▶ **Data to use**
(** ** The constraints of the store *)

Lemma existsb_nat_notin {A} (key : A → nat) (v : nat) (l : list A) :
  existsb (λ y, Nat.eqb (key y) v) l = false → ¬ In v (map key l).
Proof.
  intros H Hin. apply in_map_iff in Hin as (y & Hy & Hin).
  assert (existsb (λ y, Nat.eqb (key y) v) l = true); [|congruence].
  apply existsb_exists. exists y. split; [done|]. by apply Nat.eqb_eq.
Qed.

Lemma existsb_string_notin {A} (key : A → string) (v : string) (l : list A) :
  existsb (λ y, String.eqb (key y) v) l = false → ¬ In v (map key l).
Proof.
  intros H Hin. apply in_map_iff in Hin as (y & Hy & Hin).
  assert (existsb (λ y, String.eqb (key y) v) l = true); [|congruence].
  apply existsb_exists. exists y. split; [done|]. by apply String.eqb_eq.
Qed.

Lemma existsb_nat_in {A} (key : A → nat) (v : nat) (l : list A) :
  existsb (λ y, Nat.eqb (key y) v) l = true → In v (map key l).
Proof.
  intros H. apply existsb_exists in H as (y & Hy & E).
  apply Nat.eqb_eq in E. subst. by apply in_map.
Qed.

Lemma NoDup_snoc_fresh {A} (l : list A) (v : A) :
  NoDup l → ¬ In v l → NoDup (l ++ [v]).
Proof.
  intros H Hv. apply NoDup_app. split; [done|]. split.
  - intros y Hy Hy'. apply list_elem_of_singleton in Hy'. subst.
    apply Hv. by apply list_elem_of_In.
  - apply NoDup_singleton.
Qed.

Lemma next_id_notin ids : ¬ In (next_id ids) ids.
Proof. intros H. apply next_id_fresh in H. lia. Qed.

(** The rows of a new tenant keep the constraints. *)
Lemma store_ok_stored_by st sid cid eid t x l :
  store_ok st → new_rows st sid cid eid t x l → store_ok (stored_by st t x l).
Proof.
  intros (T1 & T2 & T3 & S1 & S2 & S3 & L1 & F1 & F2 & F3).
  intros (Ht & Hx & Hl & Hxt & Hlt & Hsid & _ & _ & _ & _ & Hu & Hn & Hd & Hs1 & Hs2).
  unfold store_ok, stored_by; simpl. rewrite !map_app; simpl.
  repeat split.
  - apply NoDup_snoc_fresh; [done|]. rewrite Ht. apply next_id_notin.
  - apply NoDup_snoc_fresh; [done|]. by apply existsb_string_notin.
  - apply NoDup_snoc_fresh; [done|]. by apply existsb_string_notin.
  - apply NoDup_snoc_fresh; [done|]. rewrite Hx. apply next_id_notin.
  - apply NoDup_snoc_fresh; [done|]. rewrite Hxt. by apply existsb_nat_notin.
  - apply NoDup_snoc_fresh; [done|]. rewrite Hsid. by apply existsb_string_notin.
  - apply NoDup_snoc_fresh; [done|]. rewrite Hl. apply next_id_notin.
  - intros y Hy. apply in_app_iff in Hy as [Hy|[<-|[]]]; [by apply F1|].
    by apply existsb_nat_in.
  - intros y Hy. apply in_app_iff. apply in_app_iff in Hy as [Hy|[<-|[]]].
    + left. by apply F2.
    + right. left. done.
  - intros y Hy. apply in_app_iff. apply in_app_iff in Hy as [Hy|[<-|[]]].
    + left. by apply F3.
    + right. left. done.
Qed.

(** A change of status keeps the constraints. *)
Lemma store_ok_update_status st i v :
  store_ok st → store_ok (update_tenant i (set_t_status v) st).
Proof.
  intros (T1 & T2 & T3 & S1 & S2 & S3 & L1 & F1 & F2 & F3).
  unfold store_ok, update_tenant; simpl.
  set (g := λ t, if Nat.eqb (t_id t) i then set_t_status v t else t).
  assert (∀ {B} (k : Tenant → B),
            (∀ t, k (set_t_status v t) = k t) →
            map k (map g (tenants st)) = map k (tenants st)) as Hk.
  { intros B k Hk. rewrite map_map. apply map_ext. intros t. unfold g.
    destruct (Nat.eqb (t_id t) i); [apply Hk | done]. }
  rewrite !Hk by done. repeat split; try done.
  intros t Ht. apply in_map_iff in Ht as (t0 & <- & Ht0).
  replace (t_user_id (g t0)) with (t_user_id t0); [by apply F1|].
  unfold g. by destruct (Nat.eqb (t_id t0) i).
Qed.
(** C10: [extract_artifacts] has no disk path check: for every disk
    path it runs [_image_export] on the command it built; with the
    empty disk path and no container it launches [sudo image_export.py
    ...] with the empty string as last argument, where [extract_files]
    raises its "no local_path" error and launches nothing. *)
Theorem artifacts_skip_disk_path_check (artifact_names : list string)
    (output_dir : string) (credentials : list (string * string)) (w : World) :
  (forall disk_path,
      artifacts artifact_names disk_path output_dir credentials w
      = image_export
          (artifacts_command artifact_names disk_path output_dir credentials)
          output_dir disk_path DEFAULT_TIMEOUT w)
  /\ (containerized w = false ->
      trace (snd (artifacts artifact_names "" output_dir credentials w))
      = (trace w
         ++ [CheckCall
               (["sudo"; "image_export.py"; "--artifact_filters";
                 String.concat "," artifact_names; "--write"; output_dir;
                 "--partitions"; "all"; "--volumes"; "all"; "--unattended"]
                ++ flat_map credential_args credentials ++ [""])
               7200])%list)
  /\ (forall file_name,
         extract file_name "" output_dir credentials w
         = (inl (TurbiniaException
                   "image_export.py failed: Attempted to run with no local_path"),
            w)).
Proof.
  repeat split.
  intros Hc. unfold extract_artifacts.
  rewrite (image_export_local _ _ _ _ _ Hc). unfold local_result.
  rewrite artifacts_command_list.
  destruct (run_process _ _ _) as [outcome fs].
  destruct outcome as [rc| |err]; [destruct (rc =? 0)| |]; reflexivity.
Qed.

(** *** The cracker *)

Local Abbreviation prepare := (prepare_crack expanduser gettempdir temp_name).
Local Abbreviation cracker := (run_cracker run_process str_subprocess_error).
Local Abbreviation bruteforce :=
  (bruteforce_password_hashes expanduser gettempdir temp_name run_process
     str_subprocess_error).
Local Abbreviation written := (hashes_written temp_name).
Local Abbreviation wordlist_of := (password_list_path expanduser).
Local Abbreviation rules_of := (rules_path expanduser temp_name).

▶ **Brief**
Exactly as they stand, write out all of the entries.

▶ **Solution**
(** ** The constraints of the store *)

Lemma existsb_nat_notin {A} (key : A → nat) (v : nat) (l : list A) :
  existsb (λ y, Nat.eqb (key y) v) l = false → ¬ In v (map key l).
Proof.
  intros H Hin. apply in_map_iff in Hin as (y & Hy & Hin).
  assert (existsb (λ y, Nat.eqb (key y) v) l = true); [|congruence].
  apply existsb_exists. exists y. split; [done|]. by apply Nat.eqb_eq.
Qed.

Lemma existsb_string_notin {A} (key : A → string) (v : string) (l : list A) :
  existsb (λ y, String.eqb (key y) v) l = false → ¬ In v (map key l).
Proof.
  intros H Hin. apply in_map_iff in Hin as (y & Hy & Hin).
  assert (existsb (λ y, String.eqb (key y) v) l = true); [|congruence].
  apply existsb_exists. exists y. split; [done|]. by apply String.eqb_eq.
Qed.

Lemma existsb_nat_in {A} (key : A → nat) (v : nat) (l : list A) :
  existsb (λ y, Nat.eqb (key y) v) l = true → In v (map key l).
Proof.
  intros H. apply existsb_exists in H as (y & Hy & E).
  apply Nat.eqb_eq in E. subst. by apply in_map.
Qed.

Lemma NoDup_snoc_fresh {A} (l : list A) (v : A) :
  NoDup l → ¬ In v l → NoDup (l ++ [v]).
Proof.
  intros H Hv. apply NoDup_app. split; [done|]. split.
  - intros y Hy Hy'. apply list_elem_of_singleton in Hy'. subst.
    apply Hv. by apply list_elem_of_In.
  - apply NoDup_singleton.
Qed.

Lemma next_id_notin ids : ¬ In (next_id ids) ids.
Proof. intros H. apply next_id_fresh in H. lia. Qed.

(** The rows of a new tenant keep the constraints. *)
Lemma store_ok_stored_by st sid cid eid t x l :
  store_ok st → new_rows st sid cid eid t x l → store_ok (stored_by st t x l).
Proof.
  intros (T1 & T2 & T3 & S1 & S2 & S3 & L1 & F1 & F2 & F3).
  intros (Ht & Hx & Hl & Hxt & Hlt & Hsid & _ & _ & _ & _ & Hu & Hn & Hd & Hs1 & Hs2).
  unfold store_ok, stored_by; simpl. rewrite !map_app; simpl.
  repeat split.
  - apply NoDup_snoc_fresh; [done|]. rewrite Ht. apply next_id_notin.
  - apply NoDup_snoc_fresh; [done|]. by apply existsb_string_notin.
  - apply NoDup_snoc_fresh; [done|]. by apply existsb_string_notin.
  - apply NoDup_snoc_fresh; [done|]. rewrite Hx. apply next_id_notin.
  - apply NoDup_snoc_fresh; [done|]. rewrite Hxt. by apply existsb_nat_notin.
  - apply NoDup_snoc_fresh; [done|]. rewrite Hsid. by apply existsb_string_notin.
  - apply NoDup_snoc_fresh; [done|]. rewrite Hl. apply next_id_notin.
  - intros y Hy. apply in_app_iff in Hy as [Hy|[<-|[]]]; [by apply F1|].
    by apply existsb_nat_in.
  - intros y Hy. apply in_app_iff. apply in_app_iff in Hy as [Hy|[<-|[]]].
    + left. by apply F2.
    + right. left. done.
  - intros y Hy. apply in_app_iff. apply in_app_iff in Hy as [Hy|[<-|[]]].
    + left. by apply F3.
    + right. left. done.
Qed.

(** A change of status keeps the constraints. *)
Lemma store_ok_update_status st i v :
  store_ok st → store_ok (update_tenant i (set_t_status v) st).
Proof.
  intros (T1 & T2 & T3 & S1 & S2 & S3 & L1 & F1 & F2 & F3).
  unfold store_ok, update_tenant; simpl.
  set (g := λ t, if Nat.eqb (t_id t) i then set_t_status v t else t).
  assert (∀ {B} (k : Tenant → B),
            (∀ t, k (set_t_status v t) = k t) →
            map k (map g (tenants st)) = map k (tenants st)) as Hk.
  { intros B k Hk. rewrite map_map. apply map_ext. intros t. unfold g.
    destruct (Nat.eqb (t_id t) i); [apply Hk | done]. }
  rewrite !Hk by done. repeat split; try done.
  intros t Ht. apply in_map_iff in Ht as (t0 & <- & Ht0).
  replace (t_user_id (g t0)) with (t_user_id t0); [by apply F1|].
  unfold g. by destruct (Nat.eqb (t_id t0) i).
Qed.
(** C10: [extract_artifacts] has no disk path check: for every disk
    path it runs [_image_export] on the command it built; with the
    empty disk path and no container it launches [sudo image_export.py
    ...] with the empty string as last argument, where [extract_files]
    raises its "no local_path" error and launches nothing. *)
Theorem artifacts_skip_disk_path_check (artifact_names : list string)
    (output_dir : string) (credentials : list (string * string)) (w : World) :
  (forall disk_path,
      artifacts artifact_names disk_path output_dir credentials w
      = image_export
          (artifacts_command artifact_names disk_path output_dir credentials)
          output_dir disk_path DEFAULT_TIMEOUT w)
  /\ (containerized w = false ->
      trace (snd (artifacts artifact_names "" output_dir credentials w))
      = (trace w
         ++ [CheckCall
               (["sudo"; "image_export.py"; "--artifact_filters";
                 String.concat "," artifact_names; "--write"; output_dir;
                 "--partitions"; "all"; "--volumes"; "all"; "--unattended"]
                ++ flat_map credential_args credentials ++ [""])
               7200])%list)
  /\ (forall file_name,
         extract file_name "" output_dir credentials w
         = (inl (TurbiniaException
                   "image_export.py failed: Attempted to run with no local_path"),
            w)).
Proof.
  repeat split.
  intros Hc. unfold extract_artifacts.
  rewrite (image_export_local _ _ _ _ _ Hc). unfold local_result.
  rewrite artifacts_command_list.
  destruct (run_process _ _ _) as [outcome fs].
  destruct outcome as [rc| |err]; [destruct (rc =? 0)| |]; reflexivity.
Qed.

(** *** The cracker *)

Local Abbreviation prepare := (prepare_crack expanduser gettempdir temp_name).
Local Abbreviation cracker := (run_cracker run_process str_subprocess_error).
Local Abbreviation bruteforce :=
  (bruteforce_password_hashes expanduser gettempdir temp_name run_process
     str_subprocess_error).
Local Abbreviation written := (hashes_written temp_name).
Local Abbreviation wordlist_of := (password_list_path expanduser).
Local Abbreviation rules_of := (rules_path expanduser temp_name).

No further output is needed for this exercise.